Dear DevTeam, thanks so much for this great tool! During my test I found a big show stopper the "FlashAttention" option... In my setup I have two Nvidia RTX 8000 board and this board are from Turing family (TU102GL) and they not support "FlashAttention". Could be possible run the Vision models with this library?

I will add some more details: Used Model: "python vision.py -m OpenGVLab/InternVL2-1B --device-map cuda:0"

Logs:

  File "/usr/local/lib/python3.11/site-packages/torch/autograd/function.py", line 553, in apply
    return super().apply(*args, **kwargs)  # type: ignore[misc]
           ^^^^^^^^^^^^^^^^^^^^^^^^^^^^^^
  File "/usr/local/lib/python3.11/site-packages/flash_attn/flash_attn_interface.py", line 290, in forward
    out, q, k, v, out_padded, softmax_lse, S_dmask, rng_state = _flash_attn_varlen_forward(
                                                                ^^^^^^^^^^^^^^^^^^^^^^^^^^^
  File "/usr/local/lib/python3.11/site-packages/flash_attn/flash_attn_interface.py", line 86, in _flash_attn_varlen_forward
    out, q, k, v, out_padded, softmax_lse, S_dmask, rng_state = flash_attn_cuda.varlen_fwd(
                                                                ^^^^^^^^^^^^^^^^^^^^^^^^^^^
RuntimeError: FlashAttention only supports Ampere GPUs or newer.
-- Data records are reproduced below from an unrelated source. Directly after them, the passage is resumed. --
(** The rename, the accounting and the synchronisation of a seal. *)
Lemma seal_publish w wr0 wr w' ready d id bytes y (header : SegmentHeader) m summary byte_len :
  wf_tree (tree (disk w)) →
  let p := d ++ [segment_file_name id OPEN_EXTENSION] in
  let q := d ++ [segment_file_name id READY_EXTENSION] in
  tree (disk w) !! p = Some (Regular MODE_PRIVATE_FILE bytes y) →
  (_ ← in_world (disk_call "DBX-RS-SPOOL-LIFECYCLE-0006" "segment_seal" (rename_file p q));
   _ ← modify_writer (set_published true);
   r ← try_call (in_world (on_accounting
         (publish_reservation (limits (writer_spool wr)) (input_key (writer_header wr)) byte_len)));
   _ ← modify_writer (set_reservation_active false);
   _ ← st_lift r;
   dir ← st_lift (ok_or invalid_path (parent q));
   _ ← in_world (on_disk (sync_directory dir "segment_seal"));
   mret (mkReady q (writer_header wr) (writer_segment_id wr) summary FORMAT_VERSION m byte_len)) (w, wr0) = (w', Ok ready) →
  w'.2 = set_reservation_active false (set_published true wr0)
  ∧ publish_reservation (limits (writer_spool wr)) (input_key (writer_header wr)) byte_len (accounting w)
    = (accounting w'.1, Ok tt)
  ∧ renamed p q (Regular MODE_PRIVATE_FILE bytes y) (tree (disk w)) (tree (disk w'.1))
  ∧ entries_durable [p; q] (disk w'.1) ∧ wf_tree (tree (disk w'.1))
  ∧ ready = mkReady q (writer_header wr) (writer_segment_id wr) summary FORMAT_VERSION m byte_len.
Proof using Type.
  intros Hwf p q Hp (? & s1 & (w1 & Hren & ->)%in_world_ok & Hrun)%st_bind_ok.
  assert (segment_file_name id OPEN_EXTENSION ≠ segment_file_name id READY_EXTENSION) as Hx
    by (intros Ex%segment_file_name_inj; by apply no_dot_lifecycle in Ex).
  apply (disk_rename_run _ _ _ _ _ _ _ _ _ _ _ Hwf Hp Hx) in Hren as [[_ [? ?]]|(_ & Hd & Hwf1 & Ht & Hch)]; [done|].
  apply st_bind_ok in Hrun as (? & s2 & Hm & Hrun). injection Hm as <-. cbn [fst snd] in Hrun.
  apply st_bind_ok in Hrun as (r & s3 & Hpub & Hrun). unfold try_call, in_world in Hpub. cbn [fst snd] in Hpub.
  unfold on_accounting in Hpub. destruct (publish_reservation _ _ _ (accounting w1)) as [a pr] eqn:Epub.
  injection Hpub as <- <-. apply st_bind_ok in Hrun as (? & s4 & Hm & Hrun). injection Hm as <-. cbn [fst snd] in Hrun.
  apply st_bind_ok in Hrun as ([] & s5 & [-> ->]%st_lift_ok & Hrun).
  unfold q in Hrun. rewrite parent_snoc in Hrun. cbn [ok_or] in Hrun. rewrite (st_lift_run _ _ _ _ eq_refl) in Hrun.
  apply st_bind_ok in Hrun as ([] & s6 & (w2 & Hsync & ->)%in_world_ok & Hrun). injection Hrun as <- <-.
  eapply (disk_sync_run _ _ [p; q] (disk w)) in Hsync as (Hd' & Et & Hch' & Hdur); [|exact Hwf1| |exact Hch].
  - cbn [fst snd]. rewrite (disk_only_accounting _ _ Hd'), Et. cbn [accounting disk].
    rewrite <- (disk_only_accounting _ _ Hd). repeat (split; [done|]). split; [by apply Hdur|done].
  - intros z Hz. rewrite !elem_of_cons, elem_of_nil in Hz. destruct Hz as [->|[->|[]]]; apply parent_snoc.
Qed.

Lemma drop_published w wr : published wr = true → reservation_active wr = false → drop_writer wr w = (w, Ok tt).
Proof using Type. unfold drop_writer. by intros -> ->. Qed.

(** What a successful seal leaves: the ready file, in every version, with exactly the
    encoded segment, and the reservation turned into its length. *)
Record sealed (w w' : world) (wr : SegmentWriter) (m : RecoveryMetadata) (e : SegmentEncoder)
    (ready : ReadySegment) (e' : SegmentEncoder) (summary : SegmentSummary) (len : N) : Prop := mkSealed {
  sl_finish : finish m e = (e', Ok (summary, len));
  sl_ready : ready = mkReady (ready_of wr) (writer_header wr) (writer_segment_id wr) summary FORMAT_VERSION m len;
  sl_accounting : publish_reservation (limits (writer_spool wr)) (input_key (writer_header wr)) len (accounting w)
    = (accounting w', Ok tt);
  sl_changed : ∃ s1, tree s1 = <[open_path wr := Regular MODE_PRIVATE_FILE (written (enc_file e')) true]> (tree (disk w))
    ∧ renamed (open_path wr) (ready_of wr) (Regular MODE_PRIVATE_FILE (written (enc_file e')) true)
        (tree s1) (tree (disk w'));
  sl_durable : entries_durable [open_path wr; ready_of wr] (disk w');
  sl_wf : wf_tree (tree (disk w'));
}.

Lemma seal_ok w wr salt events e m w' ready :
  wf_tree (tree (disk w)) → writing_to (tree (disk w)) wr salt events e →
  seal_with_recovery_metadata wr m w = (w', Ok ready) →
  ∃ e' summary len, sealed w w' wr m e ready e' summary len.
Proof using All.
  intros Hwf Hw. pose proof (writing_paths _ _ _ _ _ Hw) as (Eq & Hne & _).
  unfold seal_with_recovery_metadata, consuming.
  destruct (seal_body m (w, wr)) as [[w1 wr1] [x|x]] eqn:Hrun; [|by destruct (drop_writer wr1 w1)].
  pose proof Hw as [He Hen Hpath Hfile Hplain (y & Hc) Hdir [Hres Hpub]].
  unfold seal_body in Hrun. rewrite st_get_run in Hrun. cbn [snd] in Hrun.
  rewrite He in Hrun. cbn [ok_or] in Hrun. rewrite (st_lift_run _ _ _ _ eq_refl) in Hrun.
  apply st_bind_ok in Hrun as (? & s1 & Hm & Hrun). injection Hm as <-. cbn [fst snd] in Hrun.
  destruct (finish m e) as [e' finished] eqn:Ef.
  apply st_bind_ok in Hrun as (? & s2 & (w2 & Hst & ->)%in_world_ok & Hrun).
  rewrite Hfile, (store_file_run _ _ _ _ _ _ _ Hc) in Hst. injection Hst as Ew2.
  apply st_bind_ok in Hrun as ([summary len] & s3 & [-> ->]%st_lift_ok & Hrun).
  apply st_bind_ok in Hrun as (present & s4 & (w4 & Hex & ->)%in_world_ok & Hrun). cbn zeta in Hrun.
  pose proof (looking_run _ _ _ _ (looking_disk _ (ro_path_exists _)) Hex) as G.
  case_decide as Hpresent; [done|]. fold (ready_of wr) in Hrun.
  assert (tree (disk w4) = <[open_path wr := Regular MODE_PRIVATE_FILE (written (enc_file e')) true]> (tree (disk w))) as Et
    by (rewrite (glanced_tree _ _ G), <- Ew2; done).
  assert (wf_tree (tree (disk w4))) as Hwf4.
  { rewrite Et. by eapply writing_wf. }
  rewrite Eq, Hpath in Hrun.
  apply (seal_publish _ _ wr _ _ _ _ (written (enc_file e')) true (writer_header wr)) in Hrun as
    (Hwr1 & Hpubl & Ht & Hdur & Hwf1 & ->); [|done|rewrite Et, <- Hpath; by rewrite lookup_insert_eq].
  cbn [fst snd] in *. rewrite drop_published by (by rewrite Hwr1). intros [= <- <-].
  assert (accounting w4 = accounting w) as Ha by (rewrite (glanced_accounting _ _ G), <- Ew2; done).
  rewrite Ha in Hpubl.
  exists e', summary, len. split; rewrite ?Eq, ?Hpath; try done. exists (disk w4).
  split; [by rewrite Et, Hpath|done].
Qed.
End Writing.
I did not use the Flag "FlashAttention" but I still receive the error.

Thanks so much

matatonic commented 1 month ago

Oh strange, they must enable it by default... I'll take a look soon and see if it can be disabled.

Thanks for the report!

dimitribellini commented 1 month ago

Oh strange, they must enable it by default... I'll take a look soon and see if it can be disabled.

Thanks for the report!

Thanks so much!!! I'm very happy to be useful :-)

dimitribellini commented 1 month ago

@matatonic Hi see a new release, have you find a soluion for FlashAttention? Thanks so much

matatonic commented 1 month ago

Not yet sorry, been busy.

dimitribellini commented 1 month ago

yeah I can understand! Don't worry :-) Keep in mind, I would like to make a video on my YT channel to present your solution, because I think it's great :-)

Thanks so much

matatonic commented 2 weeks ago

I don't have a good way to test this, but based on the config.json file for OpenGVLab/InternVL2-1B you may be able to disable flash_attn there.

{
...
  "vision_config": {
    ...
    "use_flash_attn": false
  }
}

Now, this is not really advisable, and essentially corrupts the huggingface data, but this may work:

edit hf_home/hub/models--OpenGVLab--InternVL2-1B/snapshots/b631bf72a9a7aaf1329d3c523ea00df2854e2163/config.json

(or the latest snapshot folder)

matatonic commented 5 days ago

Just to add an update, I've tried changing the config.json to disable flash_attn and also disable bfloat16 but it didn't work. Without changing their code, it looks like InternVL2 requires Ampere (CUDA 8.0) or greater.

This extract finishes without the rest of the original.